The past few days have been spent reading up on the mechanics of the piano and taking apart the spinet to get a better look. I’m going to spend a bit of time doing some general maintenance and cleaning, but mostly want to study the action and all of its moving parts to get a better understanding of how this whole thing really works.
Found a veritable dust storm under the keys, along with a few stale peanuts and a sticker. The floor of the cabinet was only slightly more photographable, and unnecessarily so. There was in fact very little area on the piano, inside or out, that wasn’t covered in dust or some amount of unknown residue.

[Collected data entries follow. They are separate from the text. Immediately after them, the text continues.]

Lemma exhaustiveCalculate_guard (w : World) :
  let total := estimatedCombinations w in
  exhaustiveCalculate w =
    if negb (forceExhaustive (options (self w))
             || PrimFloat.leb total (ceilingOf (options (self w))))
    then (Throw (TooManyCombinations total), w)
    else enumerateAndTally w.
Proof.
  cbv zeta. unfold exhaustiveCalculate.
  erewrite bind_ok by reflexivity.
  destruct (estimateCombinations_run w) as [mx Hmx].
  erewrite bind_ok by exact Hmx. cbv beta iota.
  by destruct (negb _).
Qed.

(** The exceptions of the exhaustive calculation come from the evaluator. *)
Section ExhaustiveThrows.
Context (P : Error -> Prop) (ev : HandEvaluator).
Hypothesis ev_throws : ∀ holeCards boardCards e,
  evaluate ev holeCards boardCards = Throw e -> P e.







End ExhaustiveThrows.


(** The heap during the enumeration. *)
Lemma sameObjects_refl w : sameObjects w w.
Proof. done. Qed.

Lemma sameObjects_trans w1 w2 w3 : sameObjects w1 w2 -> sameObjects w2 w3 -> sameObjects w1 w3.
Proof. intros [??] [??]. split; congruence. Qed.

Lemma evaluateHands_sameObjects w : wp evaluateHands (fun _ w' => sameObjects w w') w.
Proof.
  unfold evaluateHands. apply wp_bind, wp_gets.
  generalize (hands (self w)). intros l.
  assert (H : ∀ w1, sameObjects w w1 ->
            wp (mapM (fun hand =>
                  let* handCards := readCards hand in
                  let* boardCards := readCards (board (self w)) in
                  exec logEvaluation handCards boardCards in
                  liftR (evaluate (evaluator (self w)) handCards boardCards)) l)
               (fun _ w' => sameObjects w w') w1); [|by apply H].
  induction l as [|x l IH]; intros w1 H1; [done|].
  cbn [mapM]. apply wp_bind. apply wp_bind, wp_gets. apply wp_bind, wp_gets.
  apply wp_bind, wp_modify. apply wp_liftR.
  destruct (evaluate _ _ _); [|done].
  apply wp_bind. eapply wp_mono; [|apply IH; done].
  intros [ys|e] w2 H2; done.
Qed.

Lemma evaluateAndUpdateEquity_sameObjects playerResults w :
  wp (evaluateAndUpdateEquity playerResults) (fun _ w' => sameObjects w w') w.
Proof.
  unfold evaluateAndUpdateEquity. apply wp_bind.
  eapply wp_mono; [|apply evaluateHands_sameObjects]. by intros [x|e] w' H.
Qed.

(** Writing the completions: no object is created, and the board is written
    last, with its cards of before followed by the completion. *)
Lemma applyCompletions_board incompleteHands handCompletions boardCompletion w :
  wp (applyCompletions incompleteHands handCompletions boardCompletion)
     (fun r w' =>
        r = Ok tt ∧ self w' = self w ∧ length (heap w') = length (heap w)
        ∧ ((board (self w) < length (heap w))%nat ->
           cardsOf (heap w') (board (self w))
           = cardsOf (heap w) (board (self w)) ++ boardCompletion)) w.
Proof.
  unfold applyCompletions. apply wp_bind, wp_gets.
  apply wp_bind, wp_mapM_readCards.
  apply wp_bind, wp_gets. apply wp_bind.
  set (writes := imap _ incompleteHands). clearbody writes.
  set (orig := cardsOf (heap w) <$> hands (self w)). clearbody orig.
  eapply wp_mono;
    [|apply (wp_forEach _ (fun w1 => self w1 = self w ∧ length (heap w1) = length (heap w))
               (fun _ _ => False)); [done|]].
  - intros [[]|e] w1; [|done]. intros [Hself Hlen].
    unfold wp, writeCards, modify. cbn. rewrite heap_length_insert.
    split; [done|]. split; [done|]. split; [done|].
    intros Hvalid. rewrite cardsOf_insert, decide_True; [done|]. split; [done | lia].
  - intros [i handIndex] w1 _ [Hself Hlen].
    unfold wp, writeCards, modify. cbn. by rewrite heap_length_insert.
Qed.

Section BoardGrowth.
Context (incompleteHands : list (nat * nat)) (boardCompletions : list (list Card)) (k : nat).
Hypothesis completions_length : ∀ bc, bc ∈ boardCompletions -> length bc = k.

Lemma grownBy_0 w : grownBy k w 0 w.
Proof. unfold grownBy. repeat split. lia. Qed.

Lemma grownBy_add w1 w2 w3 n m :
  grownBy k w1 n w2 -> grownBy k w2 m w3 -> grownBy k w1 (n + m) w3.
Proof.
  intros (Hs1 & Hl1 & Hb1) (Hs2 & Hl2 & Hb2). rewrite Hs1 in Hb2.
  repeat split; [congruence | congruence | lia].
Qed.

Lemma evaluateAllCombinations_board todo : ∀ handIndex current playerResults w,
  (board (self w) < length (heap w))%nat ->
  wp (evaluateAllCombinations handIndex incompleteHands todo boardCompletions current
        playerResults)
     (post (fun '(n, _) w' => grownBy k w n w') (fun _ _ => True)) w.
Proof.
  induction todo as [|completions todo IH]; intros handIndex current playerResults w Hvalid;
    cbn [evaluateAllCombinations].
  - eapply wp_mono;
      [|apply (wp_foldM _ (fun '(n, _) w' => grownBy k w n w') (fun _ _ => True));
        [apply grownBy_0|]].
    { by intros [[n pr]|e] w'. }
    intros [count pr] bc w1 Hbc Hgrown.
    apply wp_bind. eapply wp_mono; [|apply applyCompletions_board].
    intros r w2 (-> & Hs2 & Hl2 & Hb2).
    apply wp_bind. eapply wp_mono; [|apply evaluateAndUpdateEquity_sameObjects].
    intros [pr'|e] w3 [Hs3 Hh3]; [|done].
    apply wp_ret. cbn.
    destruct Hgrown as (Hs1 & Hl1 & Hb1).
    rewrite Hs1 in Hb2. specialize (Hb2 ltac:(lia)).
    repeat split; [congruence | congruence|].
    rewrite Hh3, Hb2, length_app, Hb1, (completions_length _ Hbc). lia.
  - eapply wp_mono;
      [|apply (wp_foldM _ (fun '(n, _) w' => grownBy k w n w') (fun _ _ => True));
        [apply grownBy_0|]].
    { by intros [[n pr]|e] w'. }
    intros [totalCount pr] completion w1 _ Hgrown.
    destruct (hasConflict _ _ _); [by apply wp_ret|].
    apply wp_bind. eapply wp_mono; [|apply IH].
    + intros [[count pr']|e] w2 H2; [|done].
      apply wp_ret. cbn. by eapply grownBy_add.
    + destruct Hgrown as (Hs1 & Hl1 & _). rewrite Hs1, Hl1. done.
Qed.
End BoardGrowth.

The keys have no physical damage, but the key tops are pretty badly stained. Scrubbing them with a little water and vinegar mixture removed the greasy feel, but the only fix for the stains will be to replace the tops. The sharp keys fair slightly better, but could stand replacing or touching up the paint.
The soundboard itself is in good shape, but is coming unglued from the frame around the edges on both sides of the piano. The image shows the seam from the inside just below the plate on the treble side, at just about halfway up. This can be glued again, but figuring out how to clamp the two pieces together is going to be a little tricky; not sure yet, but likely will have to attach a temporary block to the floor or to the plate somehow.
The hammers have excessive grooves from striking the strings, somewhat viewable in the above image. The grooves mean that the hammers are not really making consistent contact with the strings, affecting the quality of sound. This is first on the to-do list this week, sanding and reshaping the hammers so that the contact point is flat, but without losing the round shape. The dampers are worn as well, with a few strings that continue to ring a little after the dampers have fallen; still investigating how to fix that.
The key bed cleaned up well enough. The felt punchings that are on the pins on the front and balance rail are worn, flattened and hardened against the wood, as well as the long strip on the back rail; those will be replaced at some point. There is felt everywhere in the piano, all inside the action, and where the hammers and dampers meet the strings. Pretty much any moving part that comes into contact with any other part has felt on one or both contact points. Worn felts are one of the many possible reasons for unwanted noises, various mechanical problems, and for the quality of sound produced.